### [TASK DESCRIPTION]
Only one stretch of the data below is needed. Output the lines from the one with "Definition arr_at i" up to and including the one with "arr_record ARR_BRACKETS (λ", exactly as they stand.

[[ EXERCISE INPUTS open ]]

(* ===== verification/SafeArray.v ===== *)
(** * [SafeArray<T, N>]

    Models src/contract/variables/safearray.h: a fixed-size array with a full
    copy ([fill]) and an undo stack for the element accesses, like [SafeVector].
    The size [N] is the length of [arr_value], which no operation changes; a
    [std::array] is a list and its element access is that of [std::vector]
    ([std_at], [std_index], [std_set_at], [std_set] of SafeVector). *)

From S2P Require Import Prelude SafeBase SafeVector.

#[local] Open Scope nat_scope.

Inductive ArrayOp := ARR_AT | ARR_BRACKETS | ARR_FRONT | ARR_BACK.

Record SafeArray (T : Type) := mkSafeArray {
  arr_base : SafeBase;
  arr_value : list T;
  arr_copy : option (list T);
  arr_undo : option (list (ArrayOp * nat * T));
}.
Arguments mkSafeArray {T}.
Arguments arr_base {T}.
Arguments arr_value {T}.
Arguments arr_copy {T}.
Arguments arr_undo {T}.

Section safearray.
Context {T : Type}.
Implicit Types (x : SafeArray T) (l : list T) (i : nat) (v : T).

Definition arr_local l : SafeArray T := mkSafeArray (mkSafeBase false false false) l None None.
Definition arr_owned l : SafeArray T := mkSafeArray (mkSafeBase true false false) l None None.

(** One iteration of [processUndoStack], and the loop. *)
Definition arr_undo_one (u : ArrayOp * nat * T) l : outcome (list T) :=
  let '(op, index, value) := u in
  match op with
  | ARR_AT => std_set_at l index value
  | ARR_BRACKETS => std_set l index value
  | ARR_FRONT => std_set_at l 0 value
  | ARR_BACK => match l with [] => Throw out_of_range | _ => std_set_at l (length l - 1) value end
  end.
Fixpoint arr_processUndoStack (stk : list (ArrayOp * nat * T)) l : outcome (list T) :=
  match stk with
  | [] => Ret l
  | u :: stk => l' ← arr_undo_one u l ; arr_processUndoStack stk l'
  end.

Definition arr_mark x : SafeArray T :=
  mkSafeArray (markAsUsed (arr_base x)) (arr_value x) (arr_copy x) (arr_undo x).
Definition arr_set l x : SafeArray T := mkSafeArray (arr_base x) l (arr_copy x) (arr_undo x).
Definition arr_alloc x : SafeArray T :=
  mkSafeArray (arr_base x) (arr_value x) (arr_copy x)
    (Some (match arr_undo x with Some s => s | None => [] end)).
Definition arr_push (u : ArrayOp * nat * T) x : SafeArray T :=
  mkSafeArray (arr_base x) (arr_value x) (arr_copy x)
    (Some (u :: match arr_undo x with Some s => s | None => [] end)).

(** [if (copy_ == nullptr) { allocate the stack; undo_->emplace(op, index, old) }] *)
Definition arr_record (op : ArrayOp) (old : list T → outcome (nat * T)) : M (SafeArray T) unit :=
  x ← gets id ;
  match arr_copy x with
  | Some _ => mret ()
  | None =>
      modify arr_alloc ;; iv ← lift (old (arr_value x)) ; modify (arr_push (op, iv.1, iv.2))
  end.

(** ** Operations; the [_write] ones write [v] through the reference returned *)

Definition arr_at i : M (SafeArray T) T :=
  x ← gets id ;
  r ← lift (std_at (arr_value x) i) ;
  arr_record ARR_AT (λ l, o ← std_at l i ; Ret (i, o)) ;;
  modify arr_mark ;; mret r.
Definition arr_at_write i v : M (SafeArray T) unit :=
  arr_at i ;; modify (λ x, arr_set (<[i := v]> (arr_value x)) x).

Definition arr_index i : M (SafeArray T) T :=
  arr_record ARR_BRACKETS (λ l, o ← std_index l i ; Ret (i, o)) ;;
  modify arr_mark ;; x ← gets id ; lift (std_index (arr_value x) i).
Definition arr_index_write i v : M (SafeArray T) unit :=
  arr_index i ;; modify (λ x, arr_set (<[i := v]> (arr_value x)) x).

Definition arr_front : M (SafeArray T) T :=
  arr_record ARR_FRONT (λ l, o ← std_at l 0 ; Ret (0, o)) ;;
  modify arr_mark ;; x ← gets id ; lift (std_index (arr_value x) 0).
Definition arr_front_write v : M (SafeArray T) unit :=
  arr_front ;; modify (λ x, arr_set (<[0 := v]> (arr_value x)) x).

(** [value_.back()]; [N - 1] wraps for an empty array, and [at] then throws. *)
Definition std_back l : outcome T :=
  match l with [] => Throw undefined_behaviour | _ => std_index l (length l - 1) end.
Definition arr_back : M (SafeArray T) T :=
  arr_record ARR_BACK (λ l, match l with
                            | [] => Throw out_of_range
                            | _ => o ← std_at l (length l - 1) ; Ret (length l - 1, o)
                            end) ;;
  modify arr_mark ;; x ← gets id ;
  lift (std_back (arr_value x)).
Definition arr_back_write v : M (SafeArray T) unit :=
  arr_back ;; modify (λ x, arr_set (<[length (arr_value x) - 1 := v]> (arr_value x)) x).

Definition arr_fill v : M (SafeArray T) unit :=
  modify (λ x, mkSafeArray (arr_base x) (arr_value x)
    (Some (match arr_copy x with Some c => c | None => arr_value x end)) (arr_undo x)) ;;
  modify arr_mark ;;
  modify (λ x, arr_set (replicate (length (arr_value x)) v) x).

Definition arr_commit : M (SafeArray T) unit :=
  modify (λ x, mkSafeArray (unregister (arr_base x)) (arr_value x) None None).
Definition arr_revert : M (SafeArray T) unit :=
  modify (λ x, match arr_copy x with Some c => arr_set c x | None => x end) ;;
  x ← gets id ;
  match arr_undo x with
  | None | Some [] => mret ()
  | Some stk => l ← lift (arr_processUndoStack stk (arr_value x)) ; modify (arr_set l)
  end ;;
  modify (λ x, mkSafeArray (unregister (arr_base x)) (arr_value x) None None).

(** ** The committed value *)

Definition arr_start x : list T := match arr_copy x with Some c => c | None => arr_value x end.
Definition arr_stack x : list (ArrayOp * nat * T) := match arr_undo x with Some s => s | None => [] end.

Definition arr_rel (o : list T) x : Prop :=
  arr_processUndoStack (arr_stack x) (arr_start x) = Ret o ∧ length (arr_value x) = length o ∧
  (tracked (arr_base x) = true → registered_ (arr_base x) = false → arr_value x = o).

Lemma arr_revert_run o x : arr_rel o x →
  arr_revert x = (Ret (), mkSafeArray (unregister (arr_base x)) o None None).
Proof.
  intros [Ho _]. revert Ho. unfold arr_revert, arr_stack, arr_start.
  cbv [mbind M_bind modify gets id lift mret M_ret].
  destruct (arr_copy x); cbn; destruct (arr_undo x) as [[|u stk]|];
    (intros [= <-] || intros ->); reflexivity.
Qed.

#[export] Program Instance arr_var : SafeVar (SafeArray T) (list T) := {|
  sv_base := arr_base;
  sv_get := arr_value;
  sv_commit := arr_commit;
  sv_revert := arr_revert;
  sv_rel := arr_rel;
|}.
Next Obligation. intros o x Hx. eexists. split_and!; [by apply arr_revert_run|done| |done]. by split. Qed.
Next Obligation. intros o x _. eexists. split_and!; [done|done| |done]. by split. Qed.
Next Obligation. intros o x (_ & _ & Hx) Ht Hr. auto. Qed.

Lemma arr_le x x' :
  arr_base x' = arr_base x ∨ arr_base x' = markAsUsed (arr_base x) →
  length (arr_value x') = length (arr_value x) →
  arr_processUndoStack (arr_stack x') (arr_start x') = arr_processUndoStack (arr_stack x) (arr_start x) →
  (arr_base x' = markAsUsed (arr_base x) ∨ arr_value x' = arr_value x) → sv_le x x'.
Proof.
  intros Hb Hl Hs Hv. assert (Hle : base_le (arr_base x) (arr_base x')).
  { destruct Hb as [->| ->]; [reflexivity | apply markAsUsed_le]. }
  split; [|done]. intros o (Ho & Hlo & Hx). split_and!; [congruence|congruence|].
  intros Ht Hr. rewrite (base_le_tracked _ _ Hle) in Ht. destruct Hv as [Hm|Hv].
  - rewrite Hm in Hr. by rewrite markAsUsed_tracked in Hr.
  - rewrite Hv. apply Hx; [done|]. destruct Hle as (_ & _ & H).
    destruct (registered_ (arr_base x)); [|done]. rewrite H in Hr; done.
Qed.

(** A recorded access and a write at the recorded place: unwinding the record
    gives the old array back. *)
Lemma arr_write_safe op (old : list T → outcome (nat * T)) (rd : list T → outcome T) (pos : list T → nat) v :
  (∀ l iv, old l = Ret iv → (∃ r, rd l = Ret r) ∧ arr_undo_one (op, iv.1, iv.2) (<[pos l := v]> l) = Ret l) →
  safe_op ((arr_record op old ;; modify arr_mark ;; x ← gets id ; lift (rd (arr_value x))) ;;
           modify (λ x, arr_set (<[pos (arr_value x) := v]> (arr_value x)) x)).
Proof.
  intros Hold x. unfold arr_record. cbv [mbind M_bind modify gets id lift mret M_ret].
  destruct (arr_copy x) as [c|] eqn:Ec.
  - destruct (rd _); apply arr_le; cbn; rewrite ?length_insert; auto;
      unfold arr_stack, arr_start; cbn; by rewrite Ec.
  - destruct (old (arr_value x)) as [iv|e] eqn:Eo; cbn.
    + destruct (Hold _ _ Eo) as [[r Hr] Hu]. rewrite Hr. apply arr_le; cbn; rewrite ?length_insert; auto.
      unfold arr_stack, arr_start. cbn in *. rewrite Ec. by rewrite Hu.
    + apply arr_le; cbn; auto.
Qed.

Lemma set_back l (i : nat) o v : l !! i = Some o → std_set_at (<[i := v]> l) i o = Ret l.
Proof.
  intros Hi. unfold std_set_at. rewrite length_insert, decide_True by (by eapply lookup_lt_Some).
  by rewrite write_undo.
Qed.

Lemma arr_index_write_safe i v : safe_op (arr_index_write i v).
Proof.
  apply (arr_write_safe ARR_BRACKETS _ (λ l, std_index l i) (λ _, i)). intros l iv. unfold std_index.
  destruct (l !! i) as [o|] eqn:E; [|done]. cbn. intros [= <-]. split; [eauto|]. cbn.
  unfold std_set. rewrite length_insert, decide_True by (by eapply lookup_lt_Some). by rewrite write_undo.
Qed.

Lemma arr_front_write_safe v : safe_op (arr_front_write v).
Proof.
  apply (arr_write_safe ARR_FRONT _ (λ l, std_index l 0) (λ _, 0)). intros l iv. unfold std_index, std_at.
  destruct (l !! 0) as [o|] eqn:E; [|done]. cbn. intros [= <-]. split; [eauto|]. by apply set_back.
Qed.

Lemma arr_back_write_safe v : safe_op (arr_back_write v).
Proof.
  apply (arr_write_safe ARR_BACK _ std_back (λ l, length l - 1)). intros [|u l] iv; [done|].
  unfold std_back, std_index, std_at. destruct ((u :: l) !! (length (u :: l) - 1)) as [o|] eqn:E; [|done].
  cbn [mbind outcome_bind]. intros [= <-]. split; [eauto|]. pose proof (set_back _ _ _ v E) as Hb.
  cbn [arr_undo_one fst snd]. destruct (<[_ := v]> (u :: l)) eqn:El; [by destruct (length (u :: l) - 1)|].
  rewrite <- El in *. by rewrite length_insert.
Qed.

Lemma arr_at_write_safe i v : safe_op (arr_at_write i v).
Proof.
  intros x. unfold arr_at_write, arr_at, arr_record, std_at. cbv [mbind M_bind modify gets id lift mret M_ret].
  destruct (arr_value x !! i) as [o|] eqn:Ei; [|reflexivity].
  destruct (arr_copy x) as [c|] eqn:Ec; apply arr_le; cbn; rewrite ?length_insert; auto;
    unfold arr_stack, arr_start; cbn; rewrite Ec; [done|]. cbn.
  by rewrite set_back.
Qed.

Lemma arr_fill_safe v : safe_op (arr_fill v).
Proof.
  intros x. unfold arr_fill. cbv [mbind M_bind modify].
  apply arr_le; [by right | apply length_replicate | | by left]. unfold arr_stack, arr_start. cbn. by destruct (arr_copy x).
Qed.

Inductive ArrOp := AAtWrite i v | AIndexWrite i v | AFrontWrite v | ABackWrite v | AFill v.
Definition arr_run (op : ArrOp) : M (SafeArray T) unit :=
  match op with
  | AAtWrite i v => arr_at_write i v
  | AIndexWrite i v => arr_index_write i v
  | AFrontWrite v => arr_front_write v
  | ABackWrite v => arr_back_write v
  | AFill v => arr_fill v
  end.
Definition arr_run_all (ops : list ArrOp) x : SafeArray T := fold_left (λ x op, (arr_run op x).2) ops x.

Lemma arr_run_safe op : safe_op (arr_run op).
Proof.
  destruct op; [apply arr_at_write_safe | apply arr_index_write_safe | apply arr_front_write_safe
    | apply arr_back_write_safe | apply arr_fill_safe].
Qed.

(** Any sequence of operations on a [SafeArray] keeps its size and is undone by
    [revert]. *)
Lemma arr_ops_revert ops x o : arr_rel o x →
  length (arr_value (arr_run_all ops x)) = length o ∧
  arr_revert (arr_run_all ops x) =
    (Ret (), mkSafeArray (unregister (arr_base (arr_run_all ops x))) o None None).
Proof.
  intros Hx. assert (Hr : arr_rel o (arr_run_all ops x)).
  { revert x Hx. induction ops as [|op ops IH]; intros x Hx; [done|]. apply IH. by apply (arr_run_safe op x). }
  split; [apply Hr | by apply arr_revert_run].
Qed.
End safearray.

[[ EXERCISE INPUTS closed ]]

### [RESULT FOR THIS TASK]
Definition arr_at i : M (SafeArray T) T :=
  x ← gets id ;
  r ← lift (std_at (arr_value x) i) ;
  arr_record ARR_AT (λ l, o ← std_at l i ; Ret (i, o)) ;;
  modify arr_mark ;; mret r.
Definition arr_at_write i v : M (SafeArray T) unit :=
  arr_at i ;; modify (λ x, arr_set (<[i := v]> (arr_value x)) x).

Definition arr_index i : M (SafeArray T) T :=
  arr_record ARR_BRACKETS (λ l, o ← std_index l i ; Ret (i, o)) ;;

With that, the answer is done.